Thermometer

The sounds of nature are dominated by different animals as the growing season progresses.  Here’s a list of who “sounds off” in western Pennsylvania:

  • March and early April: Frogs
  • April, May, early June: Birds
  • mid-June, July, August: Insects

I don’t have to tell you the insects are loud right now, especially cicadas and katydids.

Crickets start and end the “bug noise” season with a chorus in mid June that continues right up to the first frost.  Until it freezes crickets don’t seem to care what temperature it is.  They just chirp faster in the heat, slower in the cold.

Did you know you can use a cricket’s chirp like an audio thermometer?  Count the number of chirps of a lone cricket for 15 seconds, then add 37.  Ta dah!  That’s the approximate temperature in Fahrenheit.

I’ve found this formula works well on a chilly September evening because the cricket chirps are distinct and slow but it failed my test this morning.  It’s not 84 degrees.

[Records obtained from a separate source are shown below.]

Lemma similarity_filter_example :
  result_of (Examples.ask Examples.globals_with_Settings
                          (Examples.healthy Examples.three_hits))
  = Returned (JObj [("results",
                     JArr [JObj [("document", JStr "a");
                                 ("metadata", JObj [("page", JInt 1)]);
                                 ("similarity", JFloat 0.9%float)]]);
                    ("count", JInt 1)]).
Proof.
  refine (proj2 (proj2
    (@similarity_filter Examples.globals_with_Settings
       (Examples.healthy Examples.three_hits) "what is rust" "/db"
       "all-minilm" "http://localhost:11434" 3 0.8%float
       (JArr [JFloat 0.25%float; JFloat 0.5%float])
       {| get_collection := fun _ => inr (Examples.collection (inr Examples.three_hits)) |}
       (Examples.collection (inr Examples.three_hits)) Examples.three_hits
       [JStr "a"; JStr "b"; JStr "c"]
       [JObj [("page", JInt 1)]; JObj []; JNull]
       [0.1%float; 0.3%float; 0.5%float] [] [] []
       eq_refl eq_refl eq_refl eq_refl eq_refl eq_refl eq_refl eq_refl eq_refl
       eq_refl eq_refl eq_refl))).
Defined.

(** C2.  The module as written, run against a store that returns three
    candidates at distances 0.1, 0.3 and 0.5, with threshold 0.8: the
    search and the filter are never reached, the answer is the
    [NameError] of the unimported [Settings] and carries neither results
    nor a count.  With [Settings] bound the same run keeps the one
    candidate of similarity 0.9 and counts 1. *)
Theorem query_chroma_filter_unreached :
  result_of (Examples.ask module_globals (Examples.healthy Examples.three_hits))
  = Returned (JObj [("error",
                     JStr "Error querying ChromaDB: name 'Settings' is not defined")])
  /\ no_store_call
       (trace_of (Examples.ask module_globals
                               (Examples.healthy Examples.three_hits)))
  /\ result_of (Examples.ask Examples.globals_with_Settings
                             (Examples.healthy Examples.three_hits))
     = Returned (JObj [("results",
                        JArr [JObj [("document", JStr "a");
                                    ("metadata", JObj [("page", JInt 1)]);
                                    ("similarity", JFloat 0.9%float)]]);
                       ("count", JInt 1)]).
Proof.
  refine (conj eq_refl (conj _ similarity_filter_example)).
  repeat constructor.
Qed.

(** C10.  The module as written, run against a store whose search
    returns empty lists: the search is never made and the answer is the
    [NameError] of the unimported [Settings], not the success shape.
    With [Settings] bound the same run returns no results and count 0. *)
Theorem query_chroma_empty_search_unreached :
  result_of (Examples.ask module_globals (Examples.healthy Examples.no_hits))
  = Returned (JObj [("error",
                     JStr "Error querying ChromaDB: name 'Settings' is not defined")])
  /\ no_store_call
       (trace_of (Examples.ask module_globals
                               (Examples.healthy Examples.no_hits)))
  /\ result_of (Examples.ask Examples.globals_with_Settings
                             (Examples.healthy Examples.no_hits))
     = Returned (JObj [("results", JArr []); ("count", JInt 0)]).
Proof.
  refine (conj eq_refl (conj _ empty_search_is_success_example)).
  repeat constructor.
Qed.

Did I miscount?

Meanwhile, we aren’t the only ones listening to the chirps.  Female crickets are listening, too.  The males whose chirps are most attractive will be their mates.

Click here to listen to fall field crickets (Gryllus pennsylvanicus) at the Songs of Insects.

 

(drawing of a female common black cricket, Gryllus assimlis, by R.E.Snodgrass of USDA from Wikimedia Commons; click on the image to see the original.)

p.s. The cricket in the illustration is female due to her long central “tail,” the ovipositor.